TASK STATEMENT — Check every line below for the string "adapter", and copy the lines that contain it.

⁂

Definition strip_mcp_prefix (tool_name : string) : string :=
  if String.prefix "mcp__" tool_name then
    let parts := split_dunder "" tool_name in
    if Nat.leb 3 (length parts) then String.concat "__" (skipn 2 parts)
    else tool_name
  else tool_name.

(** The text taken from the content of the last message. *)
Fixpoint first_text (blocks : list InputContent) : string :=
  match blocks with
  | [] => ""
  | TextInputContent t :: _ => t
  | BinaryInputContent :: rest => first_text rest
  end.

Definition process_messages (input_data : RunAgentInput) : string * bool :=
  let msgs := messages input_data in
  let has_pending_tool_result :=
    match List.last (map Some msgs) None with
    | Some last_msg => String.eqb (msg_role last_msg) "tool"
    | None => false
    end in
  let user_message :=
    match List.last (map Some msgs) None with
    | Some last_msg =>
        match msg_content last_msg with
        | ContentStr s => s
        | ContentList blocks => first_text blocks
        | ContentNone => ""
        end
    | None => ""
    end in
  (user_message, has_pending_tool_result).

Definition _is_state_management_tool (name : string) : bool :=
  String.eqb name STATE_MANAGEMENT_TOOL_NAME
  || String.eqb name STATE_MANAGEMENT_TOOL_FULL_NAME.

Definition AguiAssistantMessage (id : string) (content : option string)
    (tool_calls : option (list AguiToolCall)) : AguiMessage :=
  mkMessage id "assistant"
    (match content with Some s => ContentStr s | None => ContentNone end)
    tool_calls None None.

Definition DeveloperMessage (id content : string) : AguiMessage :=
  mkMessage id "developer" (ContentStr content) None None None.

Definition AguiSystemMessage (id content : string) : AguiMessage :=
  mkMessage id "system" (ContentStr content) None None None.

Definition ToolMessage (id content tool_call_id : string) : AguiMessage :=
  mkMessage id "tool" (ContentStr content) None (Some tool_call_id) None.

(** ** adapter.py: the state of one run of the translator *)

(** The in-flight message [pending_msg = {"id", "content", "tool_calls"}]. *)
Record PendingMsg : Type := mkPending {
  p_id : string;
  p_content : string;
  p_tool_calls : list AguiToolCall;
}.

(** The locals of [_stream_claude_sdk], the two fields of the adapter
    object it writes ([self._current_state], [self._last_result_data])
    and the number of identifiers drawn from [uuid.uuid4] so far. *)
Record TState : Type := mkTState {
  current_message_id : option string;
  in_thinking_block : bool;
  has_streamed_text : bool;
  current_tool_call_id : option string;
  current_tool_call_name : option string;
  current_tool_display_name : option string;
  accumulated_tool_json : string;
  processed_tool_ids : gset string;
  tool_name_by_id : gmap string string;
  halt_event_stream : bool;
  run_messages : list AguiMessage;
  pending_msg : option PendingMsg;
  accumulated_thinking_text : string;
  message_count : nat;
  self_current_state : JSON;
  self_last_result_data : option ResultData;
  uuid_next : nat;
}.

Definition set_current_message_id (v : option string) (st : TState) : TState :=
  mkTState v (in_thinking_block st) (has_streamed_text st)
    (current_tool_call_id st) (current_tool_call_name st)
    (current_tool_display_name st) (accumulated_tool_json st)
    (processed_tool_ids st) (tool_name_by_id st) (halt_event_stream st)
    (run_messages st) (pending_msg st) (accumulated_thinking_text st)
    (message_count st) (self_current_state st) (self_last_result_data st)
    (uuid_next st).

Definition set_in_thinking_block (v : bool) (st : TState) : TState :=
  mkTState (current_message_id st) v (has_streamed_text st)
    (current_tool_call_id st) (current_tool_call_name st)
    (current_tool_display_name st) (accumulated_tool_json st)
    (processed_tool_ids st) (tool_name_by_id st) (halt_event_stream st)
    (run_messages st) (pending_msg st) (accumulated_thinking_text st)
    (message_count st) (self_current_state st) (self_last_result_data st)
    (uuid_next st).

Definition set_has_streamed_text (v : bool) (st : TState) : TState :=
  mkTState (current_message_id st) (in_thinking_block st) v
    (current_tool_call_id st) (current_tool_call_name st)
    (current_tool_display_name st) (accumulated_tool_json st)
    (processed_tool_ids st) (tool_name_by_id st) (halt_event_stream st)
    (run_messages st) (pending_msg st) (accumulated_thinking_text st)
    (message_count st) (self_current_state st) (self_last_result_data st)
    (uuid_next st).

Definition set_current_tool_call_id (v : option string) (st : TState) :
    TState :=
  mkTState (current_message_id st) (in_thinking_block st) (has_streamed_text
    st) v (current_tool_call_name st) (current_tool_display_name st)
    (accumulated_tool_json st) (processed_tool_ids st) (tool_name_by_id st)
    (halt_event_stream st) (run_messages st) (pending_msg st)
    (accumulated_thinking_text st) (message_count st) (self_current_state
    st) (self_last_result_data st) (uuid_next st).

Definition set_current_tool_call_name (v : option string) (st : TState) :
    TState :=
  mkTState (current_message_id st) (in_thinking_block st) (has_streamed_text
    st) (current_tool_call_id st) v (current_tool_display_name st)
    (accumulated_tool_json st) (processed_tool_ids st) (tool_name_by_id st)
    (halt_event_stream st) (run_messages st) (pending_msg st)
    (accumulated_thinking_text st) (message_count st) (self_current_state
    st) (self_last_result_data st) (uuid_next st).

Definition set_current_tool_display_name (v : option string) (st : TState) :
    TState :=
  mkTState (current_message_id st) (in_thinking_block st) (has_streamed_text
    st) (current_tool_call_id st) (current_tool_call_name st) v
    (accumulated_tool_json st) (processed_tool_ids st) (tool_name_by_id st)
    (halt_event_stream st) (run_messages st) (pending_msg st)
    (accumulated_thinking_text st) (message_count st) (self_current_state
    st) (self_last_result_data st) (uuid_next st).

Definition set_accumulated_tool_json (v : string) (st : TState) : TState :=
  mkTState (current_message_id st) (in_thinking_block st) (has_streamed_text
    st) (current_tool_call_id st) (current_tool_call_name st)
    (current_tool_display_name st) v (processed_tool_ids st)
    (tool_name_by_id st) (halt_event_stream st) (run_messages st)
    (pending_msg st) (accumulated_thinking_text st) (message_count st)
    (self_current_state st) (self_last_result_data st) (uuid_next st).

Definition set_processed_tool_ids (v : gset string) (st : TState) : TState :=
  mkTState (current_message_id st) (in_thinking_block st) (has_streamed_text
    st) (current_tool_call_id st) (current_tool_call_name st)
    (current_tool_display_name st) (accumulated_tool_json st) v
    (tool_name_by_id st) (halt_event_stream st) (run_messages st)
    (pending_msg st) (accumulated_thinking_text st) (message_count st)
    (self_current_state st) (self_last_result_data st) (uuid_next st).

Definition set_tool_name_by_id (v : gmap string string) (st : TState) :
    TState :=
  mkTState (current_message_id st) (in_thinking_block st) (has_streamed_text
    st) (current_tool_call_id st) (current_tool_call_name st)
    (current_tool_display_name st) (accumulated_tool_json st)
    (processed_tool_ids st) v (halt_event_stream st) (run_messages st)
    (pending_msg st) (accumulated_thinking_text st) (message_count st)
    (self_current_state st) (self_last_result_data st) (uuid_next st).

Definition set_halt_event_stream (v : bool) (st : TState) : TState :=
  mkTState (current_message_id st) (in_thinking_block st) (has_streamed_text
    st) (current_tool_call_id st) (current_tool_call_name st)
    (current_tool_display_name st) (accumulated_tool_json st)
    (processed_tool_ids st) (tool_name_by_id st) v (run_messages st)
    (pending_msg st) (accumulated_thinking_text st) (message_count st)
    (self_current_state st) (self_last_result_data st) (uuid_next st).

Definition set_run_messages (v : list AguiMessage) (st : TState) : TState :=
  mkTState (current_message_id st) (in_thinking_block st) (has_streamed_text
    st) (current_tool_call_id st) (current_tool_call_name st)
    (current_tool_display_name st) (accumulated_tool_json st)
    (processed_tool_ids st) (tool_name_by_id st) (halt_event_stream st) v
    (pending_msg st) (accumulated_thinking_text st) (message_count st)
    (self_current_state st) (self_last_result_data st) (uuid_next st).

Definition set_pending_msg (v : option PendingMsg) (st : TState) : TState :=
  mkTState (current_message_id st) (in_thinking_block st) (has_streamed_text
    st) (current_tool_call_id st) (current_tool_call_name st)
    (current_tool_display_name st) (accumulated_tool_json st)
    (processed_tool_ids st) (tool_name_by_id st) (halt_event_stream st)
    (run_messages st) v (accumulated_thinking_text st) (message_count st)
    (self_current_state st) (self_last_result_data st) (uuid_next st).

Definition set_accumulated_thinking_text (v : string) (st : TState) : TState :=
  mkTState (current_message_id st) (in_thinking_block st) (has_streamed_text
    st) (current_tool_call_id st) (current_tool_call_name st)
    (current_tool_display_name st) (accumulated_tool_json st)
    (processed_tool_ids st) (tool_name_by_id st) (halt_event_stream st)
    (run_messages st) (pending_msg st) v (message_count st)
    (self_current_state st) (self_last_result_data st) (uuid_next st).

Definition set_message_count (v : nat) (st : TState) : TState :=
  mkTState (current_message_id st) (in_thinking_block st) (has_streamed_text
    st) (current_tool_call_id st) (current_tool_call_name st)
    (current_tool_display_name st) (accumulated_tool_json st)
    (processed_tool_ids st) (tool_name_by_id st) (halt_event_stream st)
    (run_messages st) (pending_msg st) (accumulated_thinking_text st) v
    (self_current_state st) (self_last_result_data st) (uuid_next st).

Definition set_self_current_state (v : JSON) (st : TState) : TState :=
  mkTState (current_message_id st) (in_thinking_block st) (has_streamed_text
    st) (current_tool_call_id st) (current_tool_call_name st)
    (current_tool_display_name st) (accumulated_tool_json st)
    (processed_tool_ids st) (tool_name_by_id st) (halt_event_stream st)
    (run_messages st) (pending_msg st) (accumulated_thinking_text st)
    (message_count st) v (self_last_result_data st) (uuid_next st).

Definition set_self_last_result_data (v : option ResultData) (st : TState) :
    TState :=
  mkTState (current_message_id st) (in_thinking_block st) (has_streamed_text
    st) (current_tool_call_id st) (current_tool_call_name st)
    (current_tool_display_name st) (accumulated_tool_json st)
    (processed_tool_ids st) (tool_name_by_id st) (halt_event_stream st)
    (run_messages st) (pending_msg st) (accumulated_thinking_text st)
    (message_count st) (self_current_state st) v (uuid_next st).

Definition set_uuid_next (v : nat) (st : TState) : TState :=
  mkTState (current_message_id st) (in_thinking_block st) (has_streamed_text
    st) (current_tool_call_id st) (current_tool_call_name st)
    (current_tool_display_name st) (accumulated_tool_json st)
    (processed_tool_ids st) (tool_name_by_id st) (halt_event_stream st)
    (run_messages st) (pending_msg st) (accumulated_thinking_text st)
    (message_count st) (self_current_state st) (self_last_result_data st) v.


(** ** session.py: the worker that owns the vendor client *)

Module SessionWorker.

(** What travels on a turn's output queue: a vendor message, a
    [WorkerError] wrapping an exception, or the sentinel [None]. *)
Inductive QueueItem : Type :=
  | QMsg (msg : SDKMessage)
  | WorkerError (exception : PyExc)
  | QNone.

⁂

ANSWER SPACE —
(** ** adapter.py: the state of one run of the translator *)
(** The locals of [_stream_claude_sdk], the two fields of the adapter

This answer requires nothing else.